ANATOMIA DA GREI VI - O MAL-RUIM
Junho 25, 2019
J.J. Faria Santos
É uma expressão popular, comummente usada nas conversas do dia-a-dia, brutalmente explícita, longe, portanto, da asséptica e elíptica “doença prolongada”. Através dela não se evoca apenas o puro e simples mal (este suporta-se com abnegação, como se fosse um preço a pagar pelos momentos de felicidade, porque a vida pode ser bela mas não é isenta de riscos), do que se trata é de um género de mutação genética, de uma versão optimizada (na verdade, malignizada). O mal-ruim é uma espécie de traição do nosso corpo, que passa a albergar uma arma letal que se dissemina com um potencial de destruição avassalador.
No caso em apreço, o inimigo interior percorre o corpo de uma mulher insaciavelmente.

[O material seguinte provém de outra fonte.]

Lemma filter_last_key {A : Type} (key : A → string) (l : list A) (x : A) :
  NoDup (map key (l ++ [x])) →
  List.filter (λ y, String.eqb (key y) (key x)) (l ++ [x]) = [x] ∧
  List.filter (λ y, negb (String.eqb (key y) (key x))) (l ++ [x]) = l.
Proof.
  rewrite map_app, NoDup_app. intros (_ & Hd & _).
  assert (Hne : ∀ y, y ∈ l → String.eqb (key y) (key x) = false).
  { intros y Hy. apply String.eqb_neq. intros Heq. apply (Hd (key y)); [|simpl; set_solver].
    apply list_elem_of_In, in_map. by apply list_elem_of_In. }
  rewrite !List.filter_app. simpl. rewrite String.eqb_refl. simpl. split.
  - replace (List.filter _ l) with (@nil A); [done|]. symmetry.
    clear Hd. induction l as [|y l IH]; simpl; [done|]. rewrite Hne by set_solver.
    apply IH. set_solver.
  - rewrite app_nil_r. apply forall_filter_all. intros y Hy. by rewrite Hne.
Qed.

(** The paths granted to a user on a server. *)
Definition granted (d : Db) (userID serverID : string) : list string :=
  map pr_path (List.filter
    (λ p, String.eqb (pr_user_id p) userID && String.eqb (pr_server_id p) serverID)
    (d_permissions d)).

Lemma permission_ids_NoDup (fk : bool) (d : Db) :
  db_violation fk d = None → NoDup (map pr_id (d_permissions d)).
Proof.
  intros H%db_violation_None_unique. rewrite Forall_forall in H.
  specialize (H ("permissions.id", distinct (λ p, Some (pr_id p)) (d_permissions d))).
  rewrite list_elem_of_In in H. specialize (H ltac:(simpl; tauto)). simpl in H.
  apply bool_decide_eq_true in H. by rewrite omap_total in H.
Qed.
(* ===== verification/Store.v ===== *)
(** * Opening the store and building its queries (hub/internal/store/store.go, querybuilder.go).

    The driver is opened with a data source name; what it does with the pragmas of the name is its
    documented behaviour, of which the world keeps whether foreign keys are enforced. *)

From S2P Require Import Prelude GoStr GoTime Model Db Demo StoreConfig StoreAudit.
From S2P Require Migrate.

(** ** querybuilder.go *)

Definition sqlWhere : string := " WHERE ".

Section builder.
(** The values of a query. *)
Context {arg : Type} (int : Z → arg).

Record queryBuilder := MkQueryBuilder {
  base : string;
  wheres : list string;
  args : list arg;
  orderBy : string;
  limit : Z;
  offset : Z;
  hasLimit : bool;
  hasOff : bool
}.
#[local] Instance eta_qb : Eta queryBuilder := λ r, MkQueryBuilder (base r) (wheres r) (args r) (orderBy r)
  (limit r) (offset r) (hasLimit r) (hasOff r).

Definition newQueryBuilder (base : string) : queryBuilder := MkQueryBuilder base [] [] "" 0 0 false false.

Definition Where (condition : string) (vs : list arg) (qb : queryBuilder) : queryBuilder :=
  qb <| wheres ::= λ l, l ++ [condition] |> <| args ::= λ l, l ++ vs |>.

Definition WhereIn (column : string) (values : list arg) (qb : queryBuilder) : queryBuilder :=
  let placeholders := map (λ _, "?") values in
  qb <| wheres ::= λ l, l ++ [column +:+ " IN (" +:+ Join "," placeholders +:+ ")"] |>
     <| args ::= λ l, l ++ values |>.

Definition OrderBy (clause : string) (qb : queryBuilder) : queryBuilder := qb <| orderBy := clause |>.
Definition Limit (n : Z) (qb : queryBuilder) : queryBuilder := qb <| limit := n |> <| hasLimit := true |>.
Definition Offset (n : Z) (qb : queryBuilder) : queryBuilder := qb <| offset := n |> <| hasOff := true |>.

(** The clause the three queries share. *)
Definition where_clause (qb : queryBuilder) : string :=
  match wheres qb with [] => "" | ws => sqlWhere +:+ Join " AND " ws end.

Definition Build (qb : queryBuilder) : string * list arg :=
  let q := base qb +:+ where_clause qb in
  let q := if String.eqb (orderBy qb) "" then q else q +:+ " ORDER BY " +:+ orderBy qb in
  let '(q, vs) := if hasLimit qb then (q +:+ " LIMIT ?", args qb ++ [int (limit qb)]) else (q, args qb) in
  if hasOff qb then (q +:+ " OFFSET ?", vs ++ [int (offset qb)]) else (q, vs).

Definition CountQuery (table : string) (qb : queryBuilder) : string * list arg :=
  ("SELECT COUNT(*) FROM " +:+ table +:+ where_clause qb, args qb).

Definition BuildWhereClause (qb : queryBuilder) : string * list arg := (where_clause qb, args qb).

(** *** Every placeholder has its value *)

(** The number of [?] in a text. *)
Fixpoint placeholders (s : string) : nat :=
  match s with
  | EmptyString => 0
  | String a s' => (if Ascii.eqb a "?" then 1 else 0) + placeholders s'
  end.

Lemma placeholders_app (s t : string) : placeholders (s +:+ t) = (placeholders s + placeholders t)%nat.
Proof. induction s as [|a s IH]; [done|]. simpl. rewrite IH. lia. Qed.

Lemma placeholders_Join (sep : string) (l : list string) :
  placeholders sep = 0%nat → placeholders (Join sep l) = sum_list_with placeholders l.
Proof.
  intros Hs. induction l as [|x l IH]; [done|]. destruct l as [|y l]; [simpl; lia|].
  change (Join sep (x :: y :: l)) with (x +:+ sep +:+ Join sep (y :: l)).
  rewrite !placeholders_app, IH, Hs. simpl. lia.
Qed.

(** The conditions carry the values, the base and the order none. *)
Record balanced (qb : queryBuilder) : Prop := {
  bal_base : placeholders (base qb) = 0%nat;
  bal_order : placeholders (orderBy qb) = 0%nat;
  bal_wheres : sum_list_with placeholders (wheres qb) = length (args qb)
}.

Lemma sum_list_with_snoc (l : list string) (x : string) :
  sum_list_with placeholders (l ++ [x]) = (sum_list_with placeholders l + placeholders x)%nat.
Proof. induction l as [|y l IH]; simpl; [lia|]. rewrite IH. lia. Qed.

(** The steps the store builds queries with. *)
Inductive builds : queryBuilder → Prop :=
  | builds_new b : placeholders b = 0%nat → builds (newQueryBuilder b)
  | builds_Where c vs qb : placeholders c = length vs → builds qb → builds (Where c vs qb)
  | builds_WhereIn c vs qb : placeholders c = 0%nat → builds qb → builds (WhereIn c vs qb)
  | builds_OrderBy c qb : placeholders c = 0%nat → builds qb → builds (OrderBy c qb)
  | builds_Limit n qb : builds qb → builds (Limit n qb)
  | builds_Offset n qb : builds qb → builds (Offset n qb).

Lemma placeholders_marks {B : Type} (vs : list B) : sum_list_with placeholders (map (λ _, "?") vs) = length vs.
Proof. induction vs as [|v vs IH]; [done|]. simpl. by rewrite IH. Qed.

Lemma placeholders_in {B : Type} (c : string) (vs : list B) :
  placeholders c = 0%nat →
  placeholders (c +:+ " IN (" +:+ Join "," (map (λ _, "?") vs) +:+ ")") = length vs.
Proof.
  intros Hc. rewrite !placeholders_app, placeholders_Join, placeholders_marks, Hc by done. cbn. lia.
Qed.

Lemma builds_balanced (qb : queryBuilder) : builds qb → balanced qb.
Proof.
  induction 1 as [b Hb|c vs qb Hc _ [H1 H2 H3]|c vs qb Hc _ [H1 H2 H3]|c qb Hc _ [H1 H2 H3]|n qb _ [H1 H2 H3]|n qb _ [H1 H2 H3]];
    (split; [done|done|]); try done.
  - change (sum_list_with placeholders (wheres qb ++ [c]) = length (args qb ++ vs)).
    rewrite sum_list_with_snoc, length_app. lia.
  - unfold WhereIn. cbn [wheres args set_field eta_qb].
    rewrite sum_list_with_snoc, length_app, placeholders_in by done. lia.
Qed.

(** However the store puts a query together from conditions whose placeholders have their values,
    the three texts it gets have exactly as many placeholders as values. *)
Theorem queries_balanced (table : string) (qb : queryBuilder) (Hqb : builds qb) (Htable : placeholders table = 0%nat) :
  placeholders (Build qb).1 = length (Build qb).2 ∧
  placeholders (CountQuery table qb).1 = length (CountQuery table qb).2 ∧
  placeholders (BuildWhereClause qb).1 = length (BuildWhereClause qb).2.
Proof.
  destruct (builds_balanced qb Hqb) as [H1 H2 H3].
  assert (Hw : placeholders (where_clause qb) = length (args qb)).
  { rewrite <- H3. unfold where_clause. destruct (wheres qb) as [|w ws]; [done|].
    rewrite placeholders_app, placeholders_Join by done. done. }
  split_and!.
  - unfold Build. destruct (String.eqb _ ""), (hasLimit qb), (hasOff qb); cbn [fst snd];
      rewrite ?placeholders_app, ?length_app, ?H1, ?H2, ?Hw; simpl; lia.
  - simpl. by rewrite placeholders_app, Htable, Hw.
  - exact Hw.
Qed.
End builder.

(** ** store.go *)

Definition connectionPragmas : list string :=
  ["foreign_keys(1)"; "synchronous(NORMAL)"; "busy_timeout(5000)"; "cache_size(-20000)"; "mmap_size(268435456)"].

Definition appendConnectionPragmas (dsn : string) : string :=
  let sep := if Contains dsn "?" then "&" else "?" in
  dsn +:+ sep +:+ Join "&" (map (λ p, "_pragma=" +:+ p) connectionPragmas).

Section open.
Context `{E : Env}.
(** [sql.Open] fails or not; whether a data source name makes the driver enforce foreign keys. *)
Variable sql_open : string → option string.
Variable enforces : string → bool.
(** How the engine runs a script on the tables, and the scripts of hub/internal/migrate/migrations. *)
Context `{SQ : Migrate.Sqlite Db}.
Variable files : list (string * string).

(** [migrate.Run] on the database that was opened. *)
Definition migrate : M unit := λ w,
  let '(r, st) := Migrate.Run files (Migrate.MkState (Migrate.MkDatabase (d_migrations (w_db w)) (w_db w)) (w_faults w)) in
  (r, w <| w_db := Migrate.data (Migrate.db st) <| d_migrations := Migrate.migrations (Migrate.db st) |> |>
        <| w_faults := Migrate.faults st |>).

Definition data_source (now : Z) (dbPath : string) : string :=
  appendConnectionPragmas
    (if String.eqb dbPath ":memory:" then "file:veyport-" +:+ Itoa now +:+ "?mode=memory&cache=shared"
     else if negb (HasPrefix dbPath "file:") then "file:" +:+ dbPath else dbPath).

Definition New (dbPath : string) : M unit :=
  let* now := get_now in
  let dsn := data_source now dbPath in
  match sql_open dsn with
  | Some e => fail ("open database: " +:+ e)
  | None => λ w, (
      let* _ := wrap "exec PRAGMA journal_mode=WAL" driver in
      let* _ := wrap "run migrations" migrate in
      let* health := try (GetAuditHealth) in
      match health with
      | Ok h => set_degraded (ah_Degraded h)
      | Err _ => set_degraded false
      end) (w <| w_fk := enforces dsn |>)
  end.

(** Opening a store takes no time. *)
Lemma New_now (dbPath : string) (w w' : World) (r : result unit) :
  New dbPath w = (r, w') → w_now w' = w_now w.
Proof.
  assert (Hm : frame w_now migrate) by (intros v; unfold migrate; by destruct (Migrate.Run _ _)).
  unfold New, bind at 1, get_now. destruct (sql_open _); [by intros [= _ <-]|]. intros H.
  eapply (frame_run w_now) in H; [done|]. 
  repeat first [exact Hm | frame_step]; first [by apply (frame_GetAuditHealth _) | done].
Qed.
End open.

(** Every data source name asks for foreign keys, in the query part of the name. *)
Lemma data_source_enforces (now : Z) (dbPath : string) :
  ∃ pre sep, data_source now dbPath = pre +:+ sep +:+ "_pragma=foreign_keys(1)&" +:+
    "_pragma=synchronous(NORMAL)&_pragma=busy_timeout(5000)&_pragma=cache_size(-20000)&_pragma=mmap_size(268435456)" ∧
    HasPrefix pre "file:" = true ∧ (sep = "?" ∧ Contains pre "?" = false ∨ sep = "&" ∧ Contains pre "?" = true).
Proof.
  unfold data_source, appendConnectionPragmas. set (pre := if String.eqb dbPath ":memory:" then _ else _).
  exists pre, (if Contains pre "?" then "&" else "?"). split; [done|]. split.
  - unfold pre. destruct (String.eqb dbPath ":memory:"); [done|].
    destruct (HasPrefix dbPath "file:") eqn:Hp; [done|apply prefix_app].
  - destruct (Contains pre "?"); auto.
Qed.

Section witnesses.
#[local] Notation demo_query :=
  (Offset 20 (Limit 10 (OrderBy "created_at DESC" (WhereIn "id" ["a"; "b"] (Where "status = ?" ["online"]
    (newQueryBuilder "SELECT id FROM servers")))))).
Lemma queries_balanced_witness :
  (Build Itoa demo_query).1 =
    "SELECT id FROM servers WHERE status = ? AND id IN (?,?) ORDER BY created_at DESC LIMIT ? OFFSET ?" ∧
  placeholders (Build Itoa demo_query).1 = length (Build Itoa demo_query).2.
Proof.
  split; [done|]. apply (queries_balanced Itoa "servers" demo_query); [|done].
  by repeat first [apply builds_Offset | apply builds_Limit | apply builds_OrderBy; [done|] |
                   apply builds_WhereIn; [done|] | apply builds_Where; [done|] | apply builds_new].
Defined.
End witnesses.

Não sabemos se executa um qualquer plano ou se derruba defesas e conquista território ao sabor das possibilidades, ou seja, se é oportuno ou se é oportunista. Nem importa. Sabemos que é um mal que num momento parece bater em retirada (do cérebro) e, pouco depois, ressurge em novas frentes (no fígado ou nos pulmões). E sabemos que a mulher exprime incredulidade. Como é que isto lhe foi acontecer? Que esperança lhe restará, é coisa que ignoramos. Sobretudo quando o mal que a corrói resiste ao poder da medicina. Percebemos a revolta e ambicionamos que a próxima etapa não seja a resignação. Não porque reneguemos a pacificação, mas porque isso significaria um precoce fim do caminho.
Que a mulher em questão seja alguém com quem troquei escassas palavras não diminui a minha inquietação. Celebrar a nossa condição humana não se restringe aos mais próximos. A empatia com os fracos e os debilitados é um dever moral a exercer com discrição. Até mesmo à distância e com pudor. É que a compaixão não é como um frívolo like que se põe numa foto de férias ou num post inspirado. A compreensão da dor alheia é, adicionalmente, uma ajuda para sermos melhores pessoas.